Dans le cadre de cette première approche, une croissance tumorale était simulée à l'aide du modèle, puis le problème inverse était résolu à partir de snapshots de la croissance tumorale produits par cette précédente simulation. Une telle approche permettait de ne pas ajouter au problème inverse des difficultés liées à la segmentation et de valider la méthode en comparant le paramètre estimé au paramètre réel - ici connu.

Une approche level-set couplée à des méthodes de pénalisation (ou d'autres plus élevées) a permis la réalisation de ce problème d'optimisation de formes.

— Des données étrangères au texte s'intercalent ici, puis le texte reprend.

(** * cds-caching: the read-through coordinator of [lib/operations/CapOperations.js]

    A shallow embedding of the class [CapOperations] (methods
    [safeCacheOperation], [send], [run], [extractCacheOptions],
    [extractFunctionCacheOptions], [extractEntityCacheOptions],
    [extractMetadataFromRequest], [getElapsedMs]) and, of
    [lib/CachingService.js], of the deprecated shortcuts [send] and [run], of
    [addCachableFunction] and of the handlers of the events "SET" and "GET",
    followed by the properties of the read-through protocol.

    Modelling conventions.
    - JavaScript values are a first-order tree type [JsValue]; objects are
      association lists in insertion order together with the name of their
      constructor.  Functions that the code only tests for presence are the
      opaque token [JFun]; functions that the code calls are collaborators.
    - [async]/[await] is sequentialised: one call runs from start to end.
    - A collaborator (the cache service, the statistics handler, the origin)
      is an arbitrary function on an abstract environment [Env] that either
      returns a value or throws.  Every call expression the coordinator
      evaluates on a collaborator is appended, with its outcome, to a trace.
    - Thrown values are error objects ([JsError]); a thrown [null] or
      [undefined], on which reading [.message] fails, is outside the model.
    - The logger and [res.setHeader] only record an event and return.
    - Numbers are exact rationals; [NaN], infinities and rounding are outside
      the model.
    - A collaborator acts on the environment only: it does not assign to the
      request or query object that the coordinator holds. *)

From Stdlib Require Import String Ascii List ZArith QArith Bool Lia DecimalString.
From ExtLib Require Import Structures.Monad Structures.MonadExc.
Import ListNotations.
Close Scope Q_scope.
Open Scope string_scope.

Set Implicit Arguments.

(** ** JavaScript values *)

Set Warnings "-register-all".

Module Js.

Inductive JsValue : Type :=
| JUndefined
| JNull
| JBool (b : bool)
| JNum (q : Q)
| JStr (s : string)
| JFun (name : string)
| JArr (items : list JsValue)
| JObj (ctor : string) (props : list (string * JsValue)).

(** An object literal [{ k1: v1, ... }]. *)
Definition obj (props : list (string * JsValue)) : JsValue := JObj "Object" props.

Definition num (z : Z) : JsValue := JNum (inject_Z z).

(** [typeof v] *)
Definition typeof (v : JsValue) : string :=
  match v with
  | JUndefined => "undefined"
  | JNull => "object"
  | JBool _ => "boolean"
  | JNum _ => "number"
  | JStr _ => "string"
  | JFun _ => "function"
  | JArr _ => "object"
  | JObj _ _ => "object"
  end.

(** ToBoolean *)
Definition truthy (v : JsValue) : bool :=
  match v with
  | JUndefined | JNull => false
  | JBool b => b
  | JNum q => negb (Qeq_bool q (inject_Z 0))
  | JStr s => negb (String.eqb s "")
  | JFun _ | JArr _ | JObj _ _ => true
  end.

Definition nullish (v : JsValue) : bool :=
  match v with
  | JUndefined | JNull => true
  | _ => false
  end.

(** The operators [a || b] and [a && b] on values. *)
Definition or_else (a b : JsValue) : JsValue := if truthy a then a else b.
Definition and_then (a b : JsValue) : JsValue := if truthy a then b else a.

Fixpoint assoc (p : string) (props : list (string * JsValue)) : JsValue :=
  match props with
  | [] => JUndefined
  | (k, v) :: rest => if String.eqb k p then v else assoc p rest
  end.

(** [v.p] for a [v] that is neither [null] nor [undefined].  The code reads
    only named data properties; inherited ones ([length], methods) are not
    modelled, and [constructor] is read through [constructor_name]. *)
Definition get (v : JsValue) (p : string) : JsValue :=
  match v with
  | JObj _ props => assoc p props
  | _ => JUndefined
  end.

(** [v?.p] *)
Definition get_opt (v : JsValue) (p : string) : JsValue :=
  if nullish v then JUndefined else get v p.

(** [v.constructor.name] for a [v] that is neither [null] nor [undefined]. *)
Definition constructor_name (v : JsValue) : string :=
  match v with
  | JBool _ => "Boolean"
  | JNum _ => "Number"
  | JStr _ => "String"
  | JFun _ => "Function"
  | JArr _ => "Array"
  | JObj ctor _ => ctor
  | JUndefined | JNull => ""
  end.

(** [x !== undefined] *)
Definition is_defined (v : JsValue) : bool :=
  match v with
  | JUndefined => false
  | _ => true
  end.

(** [a === b] on primitives; two objects are taken to be distinct
    allocations. *)
Definition strict_eq (a b : JsValue) : bool :=
  match a, b with
  | JUndefined, JUndefined => true
  | JNull, JNull => true
  | JBool x, JBool y => Bool.eqb x y
  | JNum x, JNum y => Qeq_bool x y
  | JStr x, JStr y => String.eqb x y
  | JFun x, JFun y => String.eqb x y
  | _, _ => false
  end.
(** * myConnect: relay server, relay client and packet capture loop

    A shallow embedding of [src/server/main.py] and
    [src/client/network_manager.py].

    Conventions of the embedding.
    - A Python [str] is a [string], by its UTF-8 text; a Python [bytes]
      object is a [string] too (a sequence of 8-bit characters).
    - A Python [dict] used as a map is a [gmap]; a Python [set] is a [gset].
    - A JSON object is a [gmap string json]: a field holds a [str] or any
      other JSON value.  [d.get(k)] is [d !! k].
    - Awaited I/O is not performed by the model: each function returns the
      list of effects it requests ([action]s) next to the new state, and
      the outcome of an awaited call comes back as an [event]. *)

From Stdlib Require Import ZArith String Ascii List Bool Lia.
From stdpp Require Import base option list gmap strings.

Local Open Scope string_scope.
Local Open Scope Z_scope.
Local Open Scope list_scope.

(** ** Python values used throughout *)

Abbreviation bytes := string (only parsing).

(** A JSON value as [json.loads] returns it: a [str], or anything else
    (null, a boolean, a number, an array, an object), given by the three
    things the code observes of such a value: whether it can be hashed
    (arrays and objects cannot), its truth value, and its [str()]. *)
Inductive json :=
  | JString (s : string)
  | JOther (hashable truthy : bool) (shown : string).

Abbreviation json_object := (gmap string json) (only parsing).

(** Truth value of a [str] or [bytes] object: empty is false. *)
Definition truthy (s : string) : bool :=
  match s with
  | EmptyString => false
  | String _ _ => true
  end.

(** Truth value of an optional [str]: [None] and the empty string are
    false. *)
Definition truthy_opt (o : option string) : bool :=
  match o with
  | None => false
  | Some s => truthy s
  end.

(** [str(x)] of an optional [str]. *)
Definition py_str (o : option string) : string :=
  match o with
  | None => "None"
  | Some s => s
  end.

(** Truth value of [d.get(k)]. *)
Definition truthy_json (o : option json) : bool :=
  match o with
  | None => false
  | Some (JString s) => truthy s
  | Some (JOther _ t _) => t
  end.

(** [str(x)] inside an f-string, for [x = d.get(k)]. *)
Definition shown_json (o : option json) : string :=
  match o with
  | None => "None"
  | Some (JString s) => s
  | Some (JOther _ _ text) => text
  end.

(** The [str] that [d.get(k)] is, if it is one: a value that is not a [str]
    is equal to no [str], so [d.get(k) == 'x'] holds exactly when this is
    [Some "x"]. *)
Definition as_str (o : option json) : option string :=
  match o with
  | Some (JString s) => Some s
  | _ => None
  end.

(** A received text frame, by what [json.loads] makes of it. *)
Inductive frame :=
  | BadJson                     (* raises [json.JSONDecodeError] *)
  | NotAnObject                 (* valid JSON, but not an object: [.get] raises *)
  | Object (d : json_object).

(** ** Hex coding of payloads: [bytes.hex] and [bytes.fromhex] *)

Module Hex.

Definition hexdigits : string := "0123456789abcdef".

Definition digit_char (n : N) : ascii :=
  match String.get (N.to_nat n) hexdigits with
  | Some c => c
  | None => "0"%char
  end.

(** [b.hex()]: two lower-case digits per byte. *)
Fixpoint hex (b : bytes) : string :=
  match b with
  | EmptyString => EmptyString
  | String c rest =>
      let n := N_of_ascii c in
      String (digit_char (N.div n 16)) (String (digit_char (N.modulo n 16)) (hex rest))
  end.
Definition f_month_by_length : list str :=
  map lit ["september"; "february"; "november"; "december"; "january";
           "october"; "august"; "march"; "april"; "june"; "july"; "may"]%string.

Definition re_b : re str := re_alts (map re_word a_month).

Definition re_B : re str := re_alts (map re_word f_month_by_length).

(** [names.index(x)] counted from 1 (the tables of [LocaleTime] start with an
    empty name at index 0). *)
Fixpoint month_index (names : list str) (x : str) : option Z :=
  match names with
  | [] => None
  | n :: rest =>
      if str_eqb n x then Some 1
      else option_map Z.succ (month_index rest x)
  end.

Inductive fmt_item : Type :=
| FmtY | Fmtm | Fmtd | Fmtb | FmtB
| FmtWs
| FmtLit (c : ascii)
| FmtBad.

(** [TimeRE.pattern]: a run of white space in the format becomes [\s+], a
    directive becomes its pattern, anything else matches itself. *)
Definition directive (d : ascii) : fmt_item :=
  if Ascii.eqb d "Y" then FmtY
  else if Ascii.eqb d "m" then Fmtm
  else if Ascii.eqb d "d" then Fmtd
  else if Ascii.eqb d "b" then Fmtb
  else if Ascii.eqb d "B" then FmtB
  else FmtBad.

Fixpoint parse_format (after_ws : bool) (f : str) : list fmt_item :=
  match f with
  | [] => []
  | c :: r =>
      if is_space c then
        if after_ws then parse_format true r else FmtWs :: parse_format true r
      else if Ascii.eqb c "%" then
        match r with
        | d :: r' => directive d :: parse_format false r'
        | [] => [FmtBad]
        end
      else FmtLit c :: parse_format false r
  end.

(** The named groups of a match. *)
Record groups := mkgroups {
  gY : option str; gm : option str; gd : option str;
  gb : option str; gB : option str }.

Definition no_groups : groups := mkgroups None None None None None.

Definition re_item (it : fmt_item) (g : groups) : re groups :=
  match it with
  | FmtY => re_bind re_Y (fun t => re_ret (mkgroups (Some t) (gm g) (gd g) (gb g) (gB g)))
  | Fmtm => re_bind re_m (fun t => re_ret (mkgroups (gY g) (Some t) (gd g) (gb g) (gB g)))
  | Fmtd => re_bind re_d (fun t => re_ret (mkgroups (gY g) (gm g) (Some t) (gb g) (gB g)))
  | Fmtb => re_bind re_b (fun t => re_ret (mkgroups (gY g) (gm g) (gd g) (Some t) (gB g)))
  | FmtB => re_bind re_B (fun t => re_ret (mkgroups (gY g) (gm g) (gd g) (gb g) (Some t)))
  | FmtWs => re_bind re_ws_plus (fun _ => re_ret g)
  | FmtLit c => re_bind (re_word [c]) (fun _ => re_ret g)
  | FmtBad => fun _ => []
  end.

Fixpoint re_format (items : list fmt_item) (g : groups) : re groups :=
  match items with
  | [] => re_ret g
  | it :: rest => re_bind (re_item it g) (re_format rest)
  end.

(** [int(text)] for the text of a numeric group: digits, possibly after a
    blank (the last alternative of the day pattern). *)
Definition group_int (t : str) : Z :=
  fold_left (fun acc c => if is_digit c then 10 * acc + digit_val c else acc) t 0.

(** The year, month and day [_strptime] reads from the groups (defaults
    1900, 1, 1), handed to the [date] constructor. *)
Definition date_of_groups (g : groups) : option date :=
  let y := match gY g with Some t => group_int t | None => 1900 end in
  let m :=
    match gm g, gB g, gb g with
    | Some t, _, _ => Some (group_int t)
    | None, Some t, _ => month_index f_month (lower t)
    | None, None, Some t => month_index a_month (lower t)
    | None, None, None => Some 1
    end in
  let d := match gd g with Some t => group_int t | None => 1 end in
  match m with
  | Some m => if valid_date y m d then Some (mkdate y m d) else None
  | None => None
  end.

(** [datetime.strptime(s, fmt)]; [None] is a [ValueError]: no match,
    unconverted data after the match, or an impossible calendar date. *)
Definition strptime (s fmt : str) : option date :=
  match re_format (parse_format false fmt) no_groups s with
  | (g, []) :: _ => date_of_groups g
  | (_, _ :: _) :: _ => None
  | [] => None
  end.

(** ** [amazon_csv_to_ynab._parse_date] *)

Definition date_formats : list str :=
  map lit ["%Y-%m-%d"; "%m/%d/%Y"; "%d/%m/%Y"; "%b %d, %Y"; "%B %d, %Y";
           "%d %b %Y"; "%d %B %Y"]%string.

(** The loop over the formats: the first that parses wins. *)
Fixpoint first_format (s : str) (fmts : list str) : option date :=
  match fmts with
  | [] => None
  | fmt :: rest =>
      match strptime s fmt with
      | Some d => Some d
      | None => first_format s rest
      end
  end.

Definition re_digits2 : re str := re_two is_digit is_digit.

Definition re_digits12 : re str := re_alts [re_two is_digit is_digit; re_one is_digit].

(** [(\d{4})-(\d{2})-(\d{2})] *)
Definition re_iso_like : re (str * str * str) :=
  re_bind re_Y (fun a =>
  re_bind (re_char (is_char "-")) (fun _ =>
  re_bind re_digits2 (fun b =>
  re_bind (re_char (is_char "-")) (fun _ =>
  re_bind re_digits2 (fun c => re_ret (a, b, c)))))).

(** [(\d{1,2})/(\d{1,2})/(\d{4})] *)
Definition re_us_like : re (str * str * str) :=
  re_bind re_digits12 (fun a =>
  re_bind (re_char (is_char "/")) (fun _ =>
  re_bind re_digits12 (fun b =>
  re_bind (re_char (is_char "/")) (fun _ =>
  re_bind re_Y (fun c => re_ret (a, b, c)))))).

Definition dash : ascii := "-"%char.

(** The two pattern searches tried when every format has failed. *)
Definition date_fallback (s : str) : option str :=
  match re_search re_iso_like s with
  | Some (g1, g2, g3) => Some (g1 ++ dash :: g2 ++ dash :: g3)
  | None =>
      match re_search re_us_like s with
      | Some (g1, g2, g3) => Some (g3 ++ dash :: zfill 2 g1 ++ dash :: zfill 2 g2)
      | None => None
      end
  end.

Definition is_blank (s : str) : bool :=
  match strip s with [] => true | _ :: _ => false end.

Definition _parse_date (pad_year : bool) (s : str) : option str :=
  if is_blank s then None
  else
    let s := strip s in
    match first_format s date_formats with
    | Some d => Some (strftime_ymd pad_year d)
    | None => date_fallback s
    end.

(** ** Python floats

    IEEE binary64 with round-to-nearest-even, as [SpecFloat] specifies it. *)

Abbreviation float := spec_float.

Definition prec : Z := 53.
Definition emax : Z := 1024.

Definition fmul : float -> float -> float := SFmul prec emax.
Definition fneg : float -> float := SFopp.
Definition fabs : float -> float := SFabs.
Definition flt : float -> float -> bool := SFltb.
Definition feq : float -> float -> bool := SFeqb.

(** [float(n)] for an integer [n]. *)
Definition float_of_Z (n : Z) : float := binary_normalize prec emax n 0 false.

(** The binary64 value nearest to [n / d]. *)
Definition round_ratio (neg : bool) (n d : positive) : float :=
  SFdiv prec emax (S754_finite neg n 0) (S754_finite false d 0).

(** What a numeric string denotes before rounding: an infinity, a NaN, or
    the decimal [(-1)^neg * digits * 10^exp10]. *)
Inductive float_lit : Type :=
| LitInf (neg : bool)
| LitNan
| LitDec (neg : bool) (digits : Z) (exp10 : Z).

Definition float_of_lit (l : float_lit) : float :=
  match l with
  | LitInf neg => S754_infinity neg
  | LitNan => S754_nan
  | LitDec neg digits exp10 =>
      match digits with
      | Zpos n =>
          match exp10 with
          | Zneg k => round_ratio neg n (Pos.pow 10 k)
          | Z0 => round_ratio neg n 1
          | Zpos k => round_ratio neg (n * Pos.pow 10 k) 1
          end
      | _ => S754_zero neg
      end
  end.

(** White space [float()] strips: the ASCII set of [Py_ISSPACE], and the
    non-ASCII spaces, which it first turns into blanks. *)
Definition is_float_space (c : ascii) : bool :=
  let n := code c in
  ((9 <=? n) && (n <=? 13)) || (n =? 32) || (n =? 133) || (n =? 160).

Fixpoint lstrip_float (s : str) : str :=
  match s with
  | c :: r => if is_float_space c then lstrip_float r else s
  | [] => []
  end.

Dans le cadre des sessions du Cemracs 2009 : projet STROKE

Il s'agit de simuler le processus inflammatoire se produisant lors d'un accident vasculaire cérébral ischémique. Les cellules mortes pendant l'AVC se révèlent toxiques pour leur environnement. L'inflammation permet leur élimination mais peut aussi causer la mort de cellules supplémentaires. Il s'agit d'un phénomène complexe, en deux phases avec des rétroactions. Chacune des phases comporte à la fois des effets positifs et négatifs pour le cerveau et les tissus survivants. La simulation numérique de l'inflammation permettrait de savoir si l'interrompre avec l'un ou plusieurs des médicaments existants peut être positif pour certains AVC, et en ce cas, chez quel patient et à quel instant user de ces médicaments.